URL: https://github.com/teghub/Turkish-Irony-Dataset

Description: Turkish Social Media Dataset for Irony Detection

Project Overview

The Turkish-Irony-Dataset is a dataset designed for irony detection in Turkish social media texts. The dataset consists of 220 Turkish microblog texts, divided equally between ironic and non-ironic sentences.

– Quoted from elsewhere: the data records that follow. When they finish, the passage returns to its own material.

Lemma visit_spec n s path seen :
  s ∈ graph_nodes g -> path_to path s -> path ⊆ seen -> finished (seen ∖ path) ->
  (size (graph_nodes g ∖ seen) < n)%nat -> visit_post [s] path seen (visit n g s path seen).
Proof.
  revert s path seen. induction n as [|n IH]; intros s path seen Hs Hpath Hp Hf Hn; [lia|].
  cbn [visit]. destruct (set_has path s) eqn:Hin.
  { apply set_has_spec in Hin. split; [by apply Hpath|]. exists s. split; [left|apply rtc_refl]. }
  apply set_has_false in Hin. destruct (set_has seen s) eqn:Hseen.
  { apply set_has_spec in Hseen. split; [done|]. split; [done|]. split; [set_solver|by left]. }
  apply set_has_false in Hseen.
  assert (Hlt : (size (graph_nodes g ∖ ({[s]} ∪ seen)) < n)%nat).
  { assert (size (graph_nodes g ∖ ({[s]} ∪ seen)) < size (graph_nodes g ∖ seen))%nat; [|lia].
    apply subset_size. set_solver. }
  assert (Hfold : visit_post (inherits g s) ({[s]} ∪ path) ({[s]} ∪ seen)
    (foldM (fun sn p => visit n g p ({[s]} ∪ path) sn) ({[s]} ∪ seen) (inherits g s))).
  { apply fold_visit_post; [intros; by apply IH| |set_solver| |done].
    - intros y Hy. split; [by eapply parent_node|].
      intros p [->%elem_of_singleton|Hpp]%elem_of_union; [by apply tc_once|].
      eapply tc_r; [by apply Hpath | done].
    - replace (({[s]} ∪ seen) ∖ ({[s]} ∪ path)) with (seen ∖ path) by set_solver. done. }
  destruct (foldM _ ({[s]} ∪ seen) (inherits g s)) as [seen'|[c| |]]; cbn in Hfold; [| |done..].
  - destruct Hfold as (A1 & A2 & A3 & A4). split; [set_solver|]. split; [|split].
    + assert (seen' ∖ path = {[s]} ∪ (seen' ∖ ({[s]} ∪ path))) as ->.
      { apply set_eq. intros x. destruct (decide (x = s)); set_solver. }
      apply finished_add; [done | set_solver | by apply A3].
    + set_solver.
    + intros x [Hx|(y & Hy & Hr)]%A4.
      * apply elem_of_union in Hx as [->%elem_of_singleton|]; [right|by left].
        exists s. split; [left|apply rtc_refl].
      * right. exists s. split; [left|]. by eapply rtc_l.
  - destruct Hfold as (Hc & y & Hy & Hr).
    split; [done|]. exists s. split; [left|]. by eapply rtc_l.
Qed.

(** The whole search for one role. The slug itself may not be a node of the
    graph: then it inherits nothing. *)
Lemma visit_root slug :
  match visit (visit_fuel g) g slug ∅ ∅ with
  | Err (ErrCycle c) => on_cycle c /\ rtc parent_of slug c
  | Err _ => False
  | Ok seen => (forall x, x ∈ seen <-> rtc parent_of slug x) /\
               (forall x, rtc parent_of slug x -> ~ on_cycle x)
  end.
Proof.
  assert (Hpost : visit_post [slug] ∅ ∅ (visit (visit_fuel g) g slug ∅ ∅)).
  { destruct (decide (slug ∈ graph_nodes g)) as [Hin|Hin].
    - apply visit_spec; [done | by intros p ?%not_elem_of_empty | done | | unfold visit_fuel; rewrite difference_empty_L; lia].
      split; set_solver.
    - assert (Hno : inherits g slug = []).
      { unfold inherits. destruct (g !! slug) eqn:Hg; [|done].
        exfalso. apply Hin, elem_of_union_l. by apply elem_of_dom. }
      unfold visit_fuel. cbn [visit]. rewrite (proj2 (set_has_false ∅ slug)) by set_solver.
      rewrite Hno. cbn [foldM].
      split; [set_solver|]. split; [|split; [set_solver|]].
      + split.
        * intros x y Hx Hy. assert (x = slug) as -> by set_solver. unfold parent_of in Hy.
          rewrite Hno in Hy. by apply not_elem_of_nil in Hy.
        * intros x Hx Hc. assert (x = slug) as -> by set_solver.
          inversion Hc as [? ? Hy|? ? ? Hy]; subst; unfold parent_of in Hy; rewrite Hno in Hy;
            by apply not_elem_of_nil in Hy.
      + intros x Hx. assert (x = slug) as -> by set_solver. right. exists slug.
        split; [left|apply rtc_refl]. }
  destruct (visit _ g slug ∅ ∅) as [seen|[c| |]]; cbn in Hpost; try done.
  - rewrite difference_empty_L in Hpost. destruct Hpost as (_ & [Hcl Hac] & Hs & Hx).
    assert (Hr : forall x, rtc parent_of slug x -> x ∈ seen).
    { intros x Hr. eapply (rtc_closed parent_of (fun x => x ∈ seen)); [exact Hcl | exact Hr | apply Hs; left]. }
    split; [|eauto]. intros x. split; [|by apply Hr].
    intros [?|(s & ->%list_elem_of_singleton & ?)]%Hx; [set_solver|done].
  - destruct Hpost as (Hc & s & ->%list_elem_of_singleton & Hr). done.
Qed.

End Visit.

(** [seen] is everything [slug] inherits, itself included, and no cycle is
    reachable from it. *)
Definition inherits_exactly (g : RoleGraph) (slug : string) (seen : str_set) : Prop :=
  (forall x, x ∈ seen <-> rtc (parent_of g) slug x) /\
  (forall x, rtc (parent_of g) slug x -> ~ on_cycle g x).

Lemma resolve_loop g order (m0 : gmap string str_set) :
  match foldM (fun out slug =>
    match visit (visit_fuel g) g slug ∅ ∅ with
    | Err e => Err e
    | Ok seen => Ok (<[slug := seen]> out)
    end) m0 order with
  | Err (ErrCycle c) => on_cycle g c
  | Err _ => False
  | Ok m => (forall k, k ∈ order -> exists seen, m !! k = Some seen /\ inherits_exactly g k seen) /\
            (forall k, k ∉ order -> m !! k = m0 !! k)
  end.
Proof.
  revert m0. induction order as [|s order IH]; intros m0; cbn [foldM].
  { split; [by intros k ?%not_elem_of_nil | done]. }
  pose proof (visit_root g s) as Hv. destruct (visit _ g s ∅ ∅) as [seen|[c| |]]; try done.
  2: apply Hv.
  specialize (IH (<[s := seen]> m0)).
  destruct (foldM _ (<[s := seen]> m0) order) as [m|]; [|done]. destruct IH as [H1 H2]. split.
  - intros k [->|Hk]%elem_of_cons; [|by apply H1].
    destruct (decide (s ∈ order)) as [Hin|Hni]; [by apply H1|].
    exists seen. rewrite H2, lookup_insert_eq by done. done.
  - intros k [Hne Hni]%not_elem_of_cons. rewrite H2, lookup_insert_ne by done. done.
Qed.

(** C13. Role inheritance: resolving either fails, naming a role that really
    inherits itself, or gives every declared role exactly the set of roles it
    transitively inherits, itself included, with no cycle reachable; in
    particular it succeeds on every acyclic graph and fails on every other. *)
Theorem resolveRoleInheritance_spec order g :
  match resolveRoleInheritance order g with
  | Err (ErrCycle c) => on_cycle g c
  | Err _ => False
  | Ok m => forall k, k ∈ order -> exists seen, m !! k = Some seen /\ inherits_exactly g k seen
  end.
Proof.
  unfold resolveRoleInheritance. pose proof (resolve_loop g order ∅) as H.
  destruct (foldM _ ∅ order); [apply H | done].
Qed.

(** ** Correctness of the policy compiler

    The compiled artifact holds exactly what the raw policies say: the rules of
    each role, and the allowlist of actions. The memo table of area expansions
    is sound because the bytes fed to the hash determine the selector. *)

(** ** The hashed bytes determine the selector *)

(** No NUL and no SOH byte, so the separators of [HashSelector] are unambiguous. *)
Fixpoint clean_str (s : string) : bool :=
  match s with
  | EmptyString => true
  | String c s' => negb (Ascii.eqb c (Ascii.ascii_of_N 0)) && negb (Ascii.eqb c (Ascii.ascii_of_N 1))
                   && clean_str s'
  end.

Lemma NUL_app x : NUL +:+ x = String (Ascii.ascii_of_N 0) x.
Proof. done. Qed.
Lemma SOH_app x : SOH +:+ x = String (Ascii.ascii_of_N 1) x.
Proof. done. Qed.
Lemma nil_app x : EmptyString +:+ x = x.
Proof. done. Qed.

Lemma clean_split s s' x x' :
  clean_str s = true -> clean_str s' = true ->
  s +:+ NUL +:+ x = s' +:+ NUL +:+ x' -> s = s' /\ x = x'.
Proof.
  revert s'. induction s as [|c s IH]; intros [|c' s'] Hs Hs' Heq;
    rewrite ?nil_app, ?str_app_cons, ?NUL_app in Heq.
  - by injection Heq as ->.
  - injection Heq as <- _. by cbn in Hs'.
  - injection Heq as -> _. by cbn in Hs.
  - rewrite <- !NUL_app in Heq. injection Heq as -> Heq. cbn in Hs, Hs'.
    apply andb_true_iff in Hs as [_ Hs], Hs' as [_ Hs'].
    destruct (IH s' Hs Hs' Heq) as [-> ->]. done.
Qed.

Lemma clean_not_SOH s x y : clean_str s = true -> s +:+ NUL +:+ x = SOH +:+ y -> False.
Proof.
  destruct s as [|c s]; intros Hs Heq;
    rewrite ?nil_app, ?str_app_cons, ?NUL_app, ?SOH_app in Heq; [done|].
  injection Heq as -> _. by cbn in Hs.
Qed.

Lemma items_inj l l' x x' :
  Forall (fun s => clean_str s = true) l -> Forall (fun s => clean_str s = true) l' ->
  foldr (fun s acc => s +:+ NUL +:+ acc) SOH l +:+ x =
  foldr (fun s acc => s +:+ NUL +:+ acc) SOH l' +:+ x' -> l = l' /\ x = x'.
Proof.
  intros Hl. revert l'. induction Hl as [|s l Hs Hl IH]; intros l' Hl'; destruct Hl' as [|s' l' Hs' Hl'];
    cbn [foldr]; intros Heq.
  - rewrite !SOH_app in Heq. by injection Heq as ->.
  - rewrite !str_app_assoc in Heq. symmetry in Heq. by apply clean_not_SOH in Heq.
  - rewrite !str_app_assoc in Heq. by apply clean_not_SOH in Heq.
  - rewrite !str_app_assoc in Heq. apply clean_split in Heq as [-> Heq]; [|done..].
    by apply IH in Heq as [-> ->].
Qed.
Lemma actionAllowed_spec s action :
  actionAllowed s action = true <->
  hasActionNarrowing s = false \/ action ∈ AllowedActions s \/
  exists p, p ∈ AllowedTools s ++ AllowedServices s /\ tokenPatternMatches p action = true.
Proof.
  unfold actionAllowed, hasActionNarrowing.
  destruct (set_nonempty (AllowedActions s)) eqn:H1; cbn [negb andb orb];
    [|destruct (bool_decide (AllowedTools s = [])); cbn [negb andb orb];
      [destruct (bool_decide (AllowedServices s = [])); cbn [negb]; [naive_solver|]|]].
  all: destruct (set_has (AllowedActions s) action) eqn:H2;
    [apply set_has_spec in H2; naive_solver | apply set_has_false in H2].
  all: destruct (existsb (fun p => tokenPatternMatches p action) (AllowedTools s)) eqn:H3;
    [apply existsb_elem in H3; setoid_rewrite elem_of_app; naive_solver|].
  all: apply not_true_iff_false in H3; rewrite existsb_elem in *;
    setoid_rewrite elem_of_app; naive_solver.
Qed.

(** The exact entries of a scope carry no wildcard. *)
Definition actions_exact (s : CompiledTokenScope) : Prop :=
  forall p, p ∈ AllowedActions s -> has_suffix p "*" = false.

Lemma coversPattern_sound s child action :
  actions_exact s -> coversPattern s child = true -> tokenPatternMatches child action = true ->
  actionAllowed s action = true.
Proof.
  intros Hex. unfold coversPattern. rewrite !orb_true_iff, !existsb_elem, actionAllowed_spec.
  setoid_rewrite elem_of_elements. setoid_rewrite elem_of_app. intros Hc Hm. right.
  destruct Hc as [[(p & Hp & Hc)|(p & Hp & Hc)]|(p & Hp & Hc)];
    pose proof (covers_sound _ _ _ Hc Hm) as Hpm; [left|right; eauto..].
  unfold tokenPatternMatches in Hpm. rewrite (Hex p Hp) in Hpm.
  apply String.eqb_eq in Hpm as <-. done.
Qed.
(* ===== verification/Carport.v ===== *)
(** * The driver supervisor

    Models [internal/carport]: [fsm.go], [config.go], [supervisor.go] (the
    lifecycle loop, backoff, health, shutdown), [carport.go] and [control.go]
    (the host's instance table). What the outside world does in one round of
    the loop (spawning, handshake, health probes, cancellation, the clock) is a
    record; the events the supervisor appends are a trace. *)

From S2P Require Import Prelude Events.

(** ** The state machine *)

Inductive State :=
  | StateDeclared | StateSpawning | StateAwaitingHandshake | StateRunning
  | StateFailed | StateBackoff | StateQuarantined | StateStopping | StateStopped.

#[export] Instance State_eq_dec : EqDecision State.
Proof. solve_decision. Defined.

Definition State_String (s : State) : string :=
  match s with
  | StateDeclared => "declared" | StateSpawning => "spawning"
  | StateAwaitingHandshake => "awaiting_handshake" | StateRunning => "running"
  | StateFailed => "failed" | StateBackoff => "backoff" | StateQuarantined => "quarantined"
  | StateStopping => "stopping" | StateStopped => "stopped"
  end.

Inductive Trigger :=
  | TriggerStart | TriggerSpawned | TriggerSpawnError | TriggerHandshakeOK
  | TriggerHandshakeFail | TriggerCrash | TriggerHealthFail | TriggerStreamError
  | TriggerBackoffScheduled | TriggerBackoffElapsed | TriggerBudgetExhausted
  | TriggerManualRestart | TriggerShutdown | TriggerExited.

#[export] Instance Trigger_eq_dec : EqDecision Trigger.
Proof. solve_decision. Defined.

This dataset is particularly valuable for training models to identify irony in informal Turkish text from social media platforms.

Dataset Details:

Dataset Usage:

This dataset can be used to train and evaluate models that aim to detect irony in Turkish social media posts.

Datasets:

Dataset Statistics:

Training Methods:

The dataset requires preprocessing before training. The following steps are involved:

  1. Data Preparation: Execute the data_prep.py script to convert the .csv file into .tsv format.
  2. Model Execution: After preparing the data, run the run_model.py script to evaluate your model.
  3. Cross-validation: The dataset includes 10-fold cross-validation files (e.g., 0_train.tsv, 1_test.tsv) for evaluating the model’s performance.

Results:

The evaluation results, including accuracy and other metrics, are saved in the outputs directory. However, specific performance metrics such as accuracy, precision, recall, or F1 scores were not provided in the information shared.